(** the three buffer writes of [add_page], with what they leave behind *)
Lemma add_page_run r h md x p :
  rel_wf r → rel_nblocks r < InvalidBlockNumber → h ≠ x →
  rel_pages r !! x = Some p → page_ok p → page_in_use p →
  header_at r h md → npages md < u32_max →
  ∃ y r', add_page h x r = Ok ((y, added md y), r') ∧
    grows 1 [x; h] r r' ∧ ¬ in_use r y ∧ (rel_fsm r = ∅ → rel_nblocks r ≤ y) ∧
    header_at r' h (added md y) ∧
    (∃ p', rel_pages r' !! x = Some p' ∧ page_ok p' ∧ page_in_use p' ∧ used p' = used p ∧
           page_next_blockno p' = y) ∧
    (∃ q, rel_pages r' !! y = Some q ∧ fresh_page q).
Proof.
  intros Hwf Hn Hhx Hp Hok Hu Hh Hnp. pose proof Hh as (hp & Hhp & _ & Hhu & _).
  destruct (new_buffer_spec r Hwf Hn) as (y & r1 & Hrun & Ha & _).
  pose proof (allocated_grows _ _ _ Ha) as Hg1.
  destruct Ha as (Hwf1 & Hs & Hnot & Hsame & _ & _ & _ & _ & Hlast).
  assert (in_use r x) as Hux by by exists p. assert (in_use r h) as Huh by by exists hp.
  assert (y ≠ x) as Hyx by by intros ->. assert (y ≠ h) as Hyh by by intros ->.
  assert (is_u32 y) as Hy.
  { destruct Hwf1 as ([_ ?] & Hdom & _). apply Hdom in Hs.
    unfold is_u32, u32_max, InvalidBlockNumber in *. lia. }
  set (pm := set_next_blockno y {| pm_page := p; pm_dirty := false |}).
  assert (rel_pages r1 !! x = Some p) as Hp1 by (rewrite Hsame by done; done).
  pose proof (written_grows r1 x p pm Hwf1 Hp1) as Hg2. set (r2 := written r1 x pm) in *.
  destruct (init_buffer_run r2 y) as (r3 & q & Hrun3 & Hq & Hfresh & Hg3 & Hsame3).
  { apply Hg2. } { subst r2. by rewrite written_lookup_ne. }
  assert (header_at r3 h md) as Hh3.
  { destruct Hh as (hp' & Hhp' & Hrest). exists hp'. split; [|done]. rewrite Hsame3 by done.
    subst r2. by rewrite written_lookup_ne, Hsame. }
  destruct (header_add_page_run r3 h md y (grows_wf _ _ _ _ Hg3) Hh3 Hy Hnp)
    as (r4 & Hrun4 & Hh4 & Hg4 & Hsame4).
  exists y, r4. split; [|split; [|split; [done|split; [done|split; [done|split]]]]].
  - unfold add_page. rewrite (bind_ok _ _ _ _ _ Hrun).
    rewrite (bind_ok _ _ _ _ _ (update_buffer_run _ _ _ _ pm Hp1 eq_refl)).
    by rewrite (bind_ok _ _ _ _ _ Hrun3), (bind_ok _ _ _ _ _ Hrun4).
  - eapply (grows_weaken (1 + 0 + 0 + 0)); [|lia|by left].
    eapply (grows_trans _ _ _ [h]); [eapply (grows_trans _ _ _ [y]);
      [eapply (grows_trans _ _ _ [x]); [|done|]|done|]|done|].
    + eapply grows_weaken; [done|lia|]. intros b Hb. by apply not_elem_of_nil in Hb.
    + intros b ->%list_elem_of_singleton. left. set_solver.
    + intros b ->%list_elem_of_singleton. by right.
    + intros b ->%list_elem_of_singleton. left. set_solver.
  - exists (pm_page pm). rewrite Hsame4, Hsame3 by done.
    split; [apply written_lookup|]. split; [done|]. by split.
  - exists q. by rewrite Hsame4.
Qed.
(** C1: A segment file reads back what was written: whatever the split of the bytes into
    calls of write, the entry of the terminated file has their total length, no page in
    use before is touched, and every sequence of range reads through one reader returns
    exactly those slices of the bytes. *)
Theorem segment_file_roundtrip `{BitPacking, PgPage, PgXact, PgBuffers}
    (r : Rel) (path : string) (writes : list (list Z)) (ranges : list (Z * Z)) :
  rel_wf r → in_use r 0 → packs_any ∨ rel_fsm r = ∅ →
  rel_nblocks r + 3 * zlen (concat writes) + 3 < InvalidBlockNumber →
  Forall (λ se, 0 ≤ se.1 < zlen (concat writes)) ranges →
  ∃ entry r' r'',
    write_file path writes r = Ok (entry, r') ∧
    total_bytes entry = zlen (concat writes) ∧
    (∀ b, in_use r b → rel_pages r' !! b = rel_pages r !! b) ∧
    read_file entry ranges r' =
      Ok ((λ se, zslice se.1 (range_len se.1 (Z.min se.2 (zlen (concat writes)))) (concat writes))
            <$> ranges, r'') ∧
    rel_pages r'' = rel_pages r'.
Proof.
  intros Hwf Huse0 Hpk Hroom Hr.
  destruct (write_file_spec path writes r Hwf Huse0 Hpk Hroom)
    as (entry & r' & md & blks & Hrun & Ht & Hf & Hwf' & Hsame).
  destruct (scr_new_spec r' entry md blks _ Hwf' Hf Ht) as (s & r1 & Hrun1 & Hok & Hp1).
  destruct (read_ranges_spec r1 s md blks _ ranges Hok Hr) as (r2 & Hrun2 & Hp2).
  exists entry, r', r2. split_and!; try done; [|congruence].
  unfold read_file. by rewrite (bind_ok _ _ _ _ _ Hrun1), Hrun2.
Qed.

(** A read that starts at the end of a file whose pages are all full panics instead
    of returning no bytes: the page after the last has no block. *)
Theorem read_at_page_boundary_panics `{BitPacking, PgPage, PgXact, PgBuffers}
    (r : Rel) (entry : FileEntry) md blks content end_ :
  rel_wf r → file_at r (staring_block entry) md blks content →
  total_bytes entry = zlen content →
  zlen content = npages md * bm25_max_free_space →
  read_file entry [(zlen content, end_)] r = Panic "block not found".
Proof.
  intros Hwf Hf Ht Hfull. pose proof bm25_max_free_space_range.
  destruct (scr_new_spec r entry md blks content Hwf Hf Ht) as (s & r1 & Hrun1 & Hok & _).
  unfold read_file. rewrite (bind_ok _ _ _ _ _ Hrun1). cbn [read_ranges].
  destruct (scr_get_npages_spec _ _ _ _ _ Hok) as (s1 & Hrun2 & Hok1).
  pose proof Hok1 as (Hwf1 & [Hpa Hbl] & Hmd & Hr & _).
  assert (zlen content / bm25_max_free_space = npages md) as Hord.
  { rewrite Hfull. apply Z.div_mul. lia. }
  pose proof (pa_npages _ _ _ _ _ Hpa) as Hnp.
  assert (0 < zlen blks) by (apply zlen_nil_iff; destruct Hpa as [_ _ _ _ Hs _ _]; by intros ->).
  assert (content ≠ []) as Hne.
  { intros ->. change (zlen (@nil Z)) with 0 in Hfull. nia. }
  destruct (Hbl Hne) as (b & bl & Hb & _ & Hat & _). rewrite <- Hmd in Hb.
  apply bind_panic. unfold scr_read_bytes. apply bind_panic.
  unfold scr_read_bytes_raw. cbn zeta. rewrite (bind_ok _ _ _ _ _ Hrun2). cbn [fst snd].
  rewrite Hord, (proj2 (Z.eqb_neq _ _)) by lia. apply bind_panic.
  unfold get_bytes_range. rewrite Hord.
  rewrite (bind_ok _ _ _ _ _ (block_for_ord_run _ _ _ (npages md) Hwf1 Hr ltac:(eauto))).
  cbn [fst snd]. apply bind_panic.
  rewrite znth_lookup, lookup_ge_None_2 by (unfold zlen in *; lia). done.
Qed.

+++

### Problem statement
Beginning with the line that has "header_at r' h (added md y) ∧" and ending with the line that has "intros Hwf Hn", set down the lines above exactly and include no others.

### Your solution
    header_at r' h (added md y) ∧
    (∃ p', rel_pages r' !! x = Some p' ∧ page_ok p' ∧ page_in_use p' ∧ used p' = used p ∧
           page_next_blockno p' = y) ∧
    (∃ q, rel_pages r' !! y = Some q ∧ fresh_page q).
Proof.
  intros Hwf Hn Hhx Hp Hok Hu Hh Hnp. pose proof Hh as (hp & Hhp & _ & Hhu & _).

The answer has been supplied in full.